I used `libfcgi` ~2 years ago, and it was completely broken (segmentation fault after 1-st GC memory free). So, I agree with Jacob: we should close down Deimos. As alternative, we should use the same review process as for Phobos.

So there is a single library that is not "good enough". Where is your bug report? Your pull request?

I just had a look at the libfcgi repository, and it seems like Jonathan recommends building the binding with "ldc2 -shared" in the readme. There are two things wrong with this: 1) -shared is not yet supported in LDC for D2 (it will lead to GC-related crashes), and Jonathan knows this. 2) Deimos headers should *never* require actually building something, they should be "header-only", in C terms. So, yes, there are apparently problems with getting the Deimos idea across (and Walter's code review practices), but I don't see how this justifies ditching the whole idea.

The idea behind Deimos is that there should be a single of plain, "no-frills" C bindings, because it makes exactly zero sense to duplicate work here. Other people can build on these for higher-level libraries. Whether these are managed in one central place or in separate repositories doesn't matter in the end; the thing that counts is that we have a common understanding of how bindings that are "officially" accepted are supposed look like. If every single C binding on code.dlang.org follows a different naming scheme, loading convention, …, just using a C library will become a lot less of a plug-and-play experience than it could be.

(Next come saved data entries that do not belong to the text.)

Lemma unescape_in sep : forall fuel d dp sp, buffer N d -> 0 <= sp <= dp -> dp < N -> N - dp <= Z.of_nat fuel ->
  exists d' dp' sp' c, unescape fuel sep d dp sp = Some (d', dp', sp') /\ buffer N d' /\ sp <= sp' <= dp' /\
    dp <= dp' < N /\ ld d dp' = Some c /\ (c = 0 \/ c = sep) /\ same_from dp' d d'.
Proof.
  induction fuel as [|fuel IH]; intros d dp sp Hb Hsp Hdp Hf; [lia|]. cbn [unescape].
  destruct (ld_in d dp Hb) as (c & Hc & Hcb); [lia|]. rewrite Hc. cbn [mbind option_bind].
  destruct ((c =? 0) || (c =? sep)) eqn:Hs.
  { exists d, dp, sp, c. apply orb_true_iff in Hs. rewrite !Z.eqb_eq in Hs.
    split; [done|]. split; [done|]. split; [lia|]. split; [lia|]. by split. }
  apply orb_false_iff in Hs as [Hz%Z.eqb_neq _]. pose proof (ld_nonzero d dp c Hb Hc Hz).
  assert (Hesc : exists c1, (if c =? 92 then ld d (dp + 1) else Some 0) = Some c1 /\
    (c1 <> 0 -> ld d (dp + 1) = Some c1)).
  { destruct (c =? 92); [|by exists 0]. destruct (ld_in d (dp + 1) Hb) as (c1 & Hc1 & _); [lia|]. by exists c1. }
  destruct Hesc as (c1 & -> & Hc1). cbn [mbind option_bind].
  set (dp1 := if (c =? 92) && negb (c1 =? 0) then dp + 1 else dp).
  assert (Hdp1 : exists c2, ld d dp1 = Some c2 /\ c2 <> 0 /\ dp <= dp1).
  { unfold dp1. destruct ((c =? 92) && negb (c1 =? 0)) eqn:He.
    - apply andb_true_iff in He as [_ Hc1z%negb_true_iff%Z.eqb_neq]. exists c1. split; [by apply Hc1|lia].
    - exists c. split; [done|lia]. }
  destruct Hdp1 as (c2 & Hc2 & Hz2 & Hle). rewrite Hc2. cbn [mbind option_bind].
  pose proof (ld_nonzero d dp1 c2 Hb Hc2 Hz2).
  destruct (ld_in d dp1 Hb) as (c2' & Hc2' & Hcb2); [lia|]. assert (c2' = c2) as -> by congruence.
  destruct (store_in d sp c2 Hb) as (d1 & -> & Hb1 & Hsame & _); [lia|done|lia|]. cbn [mbind option_bind].
  destruct (IH d1 (dp1 + 1) (sp + 1) Hb1) as (d' & dp' & sp' & c3 & -> & Hb' & Hsp' & Hdp' & Hc3 & Hor & Hs');
    [lia|lia|lia|].
  exists d', dp', sp', c3. split; [done|]. split; [done|]. split; [lia|]. split; [lia|].
  rewrite Hsame in Hc3 by lia. split; [done|]. split; [done|].
  apply (same_from_trans (sp + 1) dp' d d1 d' Hsame Hs'). lia.
Qed.

(** A string starts anywhere in the buffer. *)
Lemma string_in d i : buffer N d -> 0 <= i < N -> exists s, string_from d i = Some s /\ text_ok s.
Proof.
  intros [Hl He Hb] Hi. unfold string_from.
  assert (Hz : 0 ∈ drop (Z.to_nat i) d).
  { unfold ld in He. destruct (Z.ltb_spec (N - 1) 0); [lia|].
    apply list_elem_of_lookup. exists (Z.to_nat (N - 1) - Z.to_nat i)%nat. rewrite lookup_drop.
    by replace (Z.to_nat i + (Z.to_nat (N - 1) - Z.to_nat i))%nat with (Z.to_nat (N - 1)) by lia. }
  assert (Hbd : Forall (fun c => 0 <= c < 256) (drop (Z.to_nat i) d)) by by apply Forall_drop.
  revert Hz Hbd. generalize (drop (Z.to_nat i) d). clear. intros s Hz Hb.
  assert (Hs : exists n, strlen s = Some n).
  { induction s as [|c s IH]; [by apply elem_of_nil in Hz|]. cbn [strlen]. destruct (Z.eqb_spec c 0); [by exists 0|].
    apply elem_of_cons in Hz as [|Hz]; [lia|]. inversion_clear Hb. destruct IH as [k ->]; [done|done|]. by exists (Z.succ k). }
  destruct Hs as [n ->]. cbn [mbind option_bind]. eexists. split; [done|]. clear Hz.
  induction Hb as [|c s Hc Hb IH]; [constructor|]. cbn [until0]. destruct (Z.eqb_spec c 0); [constructor|].
  constructor; [lia|done].
Qed.
End Buffer.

Yes, there are currently issues with the way Deimos is handled, starting with the fact that a ridiculously small number of people actually has push access to them (e.g. I have access to all the D-P-L ones, but not to Deimos). In fact, I think it might even make sense idea to give the original creator of a binding write access to the repository after the initial review is complete, which ensures that the author is familiar with the Deimos conventions. There isn't really a lot to get wrong with C bindings that would necessitate much review afterwards.

Also, we need to improve the documentation about the Deimos standards and process. But still, I don't think we should outright ditch the idea at this point; the situation certainly won't get better without Deimos being in the picture.